Just like Céline, who answered our call for witnesses: “I realize that I want to be more calm, to see fewer people.

Only my family and my relatives ”.

"The health crisis came to precipitate life changes that were latent"

Because with a curfew in place since October, teleworking almost generalized for months and successive confinements, their home has become a refuge, and they have gradually become accustomed to living in a very small committee. Their restricted universe seems reassuring to them and they have not suffered from confinement, quite the contrary. "They have even sometimes experienced this injunction to isolate themselves as a happiness, analyzes the psychoanalyst Sophie Braun *. They no longer felt assaulted by others, were calmed down and no longer felt the guilt of being self-sufficient. Because for once, they lived like the others. Without necessarily experiencing a feeling of loneliness, because when you watch series over and over, you have the impression of living by proxy ”.
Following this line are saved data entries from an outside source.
Lemma Endpoint_String_graph ep :
  Endpoint_Valid ep = true → c_colon ∉ str_bytes (IP ep) →
  Forall (λ c, is_graph c = true ∧ c ≠ c_comma) (str_bytes (Endpoint_String ep)).
Proof.
  intros Hv Hno. rewrite str_bytes_Endpoint_String, Forall_app, Forall_cons.
  split_and!; [|done|done|].
  - apply Forall_forall. intros c Hc. apply host_char_graph. by apply (Endpoint_Valid_chars ep).
  - apply Forall_forall. intros c Hc. apply Endpoint_Valid_port in Hv as (p & Hp & _).
    apply port_char_graph. by apply (Atoi_chars (Port ep) p).
Qed.

(** [strings.Join] of the printed endpoints *)
Fixpoint join_comma (eps : list Endpoint) : list byte :=
  match eps with
  | [] => []
  | [ep] => str_bytes (Endpoint_String ep)
  | ep :: eps => str_bytes (Endpoint_String ep) ++ c_comma :: join_comma eps
  end.

Definition special_ok (ep : Endpoint) : Prop :=
  Endpoint_Valid ep = true ∧ (c_colon ∉ str_bytes (IP ep)) ∧
  ∃ p, Atoi (Port ep) = Some p ∧ 1 ≤ p ≤ 65535.

Lemma parseSpecial_item ep :
  special_ok ep →
  ParseEndpoint (TrimSpace (bytes_str (str_bytes (Endpoint_String ep)))) = Ok ep ∧
  c_comma ∉ str_bytes (Endpoint_String ep).
Proof.
  intros (Hv & Hno & p & Hp & Hr). pose proof (Endpoint_String_graph ep Hv Hno) as Hg.
  split.
  - unfold TrimSpace. rewrite str_bytes_str, TrimSpace_graph.
    2: { eapply Forall_impl; [exact Hg|]. by intros ? []. }
    rewrite bytes_str_bytes. unfold ParseEndpoint. rewrite SplitHostPort_String, Hp by done.
    assert ((p <? 1) || (65535 <? p) = false) as -> by lia.
    unfold NewEndpoint. destruct ep; simpl in *. by rewrite Hv.
  - intros Hc. rewrite Forall_forall in Hg. by destruct (Hg _ Hc).
Qed.
(** the zero values, which [Reset] restores and [new] yields *)
Definition V11Endpoint_zero : V11Endpoint := MkV11Endpoint EmptyString EmptyString [].
Definition V11Handshake_zero : V11Handshake := MkV11Handshake 0 0 0 0 EmptyString 0 [] [].
Definition V11Msg_zero : V11Msg := MkV11Msg 0 [] [].
Definition V11Share_zero : V11Share := MkV11Share [] [].

Definition V11Endpoint_field (fieldNum wireType : Z) (dAtA : list byte) (iNdEx : Z)
    (m : V11Endpoint) : option (res (V11Endpoint * Z)) :=
  if fieldNum =? 1 then Some (expect_wire 2 wireType (
    '(s, iNdEx) ← read_delimited u64 dAtA iNdEx;
    Ok (MkV11Endpoint (bytes_str s) (HostPort m) (ep_unrecognized m), iNdEx)))
  else if fieldNum =? 2 then Some (expect_wire 2 wireType (
    '(s, iNdEx) ← read_delimited u64 dAtA iNdEx;
    Ok (MkV11Endpoint (Host m) (bytes_str s) (ep_unrecognized m), iNdEx)))
  else None.
Definition V11Endpoint_add_unrecognized (s : list byte) (m : V11Endpoint) : V11Endpoint :=
  MkV11Endpoint (Host m) (HostPort m) (ep_unrecognized m ++ s).
Definition V11Endpoint_Unmarshal (dAtA : list byte) (m : V11Endpoint) : res V11Endpoint :=
  unmarshal_message V11Endpoint_field V11Endpoint_add_unrecognized dAtA m.

Definition V11Msg_field (fieldNum wireType : Z) (dAtA : list byte) (iNdEx : Z)
    (m : V11Msg) : option (res (V11Msg * Z)) :=
  if fieldNum =? 1 then Some (expect_wire 0 wireType (
    '(v, iNdEx) ← read_varint u32 dAtA iNdEx;
    Ok (MkV11Msg v (msg_Payload m) (msg_unrecognized m), iNdEx)))
  else if fieldNum =? 2 then Some (expect_wire 2 wireType (
    '(s, iNdEx) ← read_delimited i64 dAtA iNdEx;
    Ok (MkV11Msg (msg_Type m) s (msg_unrecognized m), iNdEx)))
  else None.
Definition V11Msg_add_unrecognized (s : list byte) (m : V11Msg) : V11Msg :=
  MkV11Msg (msg_Type m) (msg_Payload m) (msg_unrecognized m ++ s).
Definition V11Msg_Unmarshal (dAtA : list byte) (m : V11Msg) : res V11Msg :=
  unmarshal_message V11Msg_field V11Msg_add_unrecognized dAtA m.

Definition V11Share_field (fieldNum wireType : Z) (dAtA : list byte) (iNdEx : Z)
    (m : V11Share) : option (res (V11Share * Z)) :=
  if fieldNum =? 1 then Some (expect_wire 2 wireType (
    '(s, iNdEx) ← read_delimited i64 dAtA iNdEx;
    e ← V11Endpoint_Unmarshal s V11Endpoint_zero;
    Ok (MkV11Share (share_Share m ++ [e]) (share_unrecognized m), iNdEx)))
  else None.
Definition V11Share_add_unrecognized (s : list byte) (m : V11Share) : V11Share :=
  MkV11Share (share_Share m) (share_unrecognized m ++ s).
Definition V11Share_Unmarshal (dAtA : list byte) (m : V11Share) : res V11Share :=
  unmarshal_message V11Share_field V11Share_add_unrecognized dAtA m.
This is the case of Hugo: "I absolutely did not suffer from confinement, I rather blossomed and I did things that I no longer had time to do". "Those who have experienced this situation of withdrawal generally had comfortable accommodation, allowing them to do fulfilling activities and to refocus on themselves", also observes the anthropologist at the University of Lausanne (Switzerland) Fanny Parise * *.

Very often, the health crisis has only exacerbated an apprehension towards the outside world, explains Sophie Braun: “Before the Covid-19 crisis, there was already a tendency to withdraw into oneself from people with phobia. social or school, people who have suffered a burnout and no longer want to leave their homes, hypersensitive people who felt fragile in front of others ”.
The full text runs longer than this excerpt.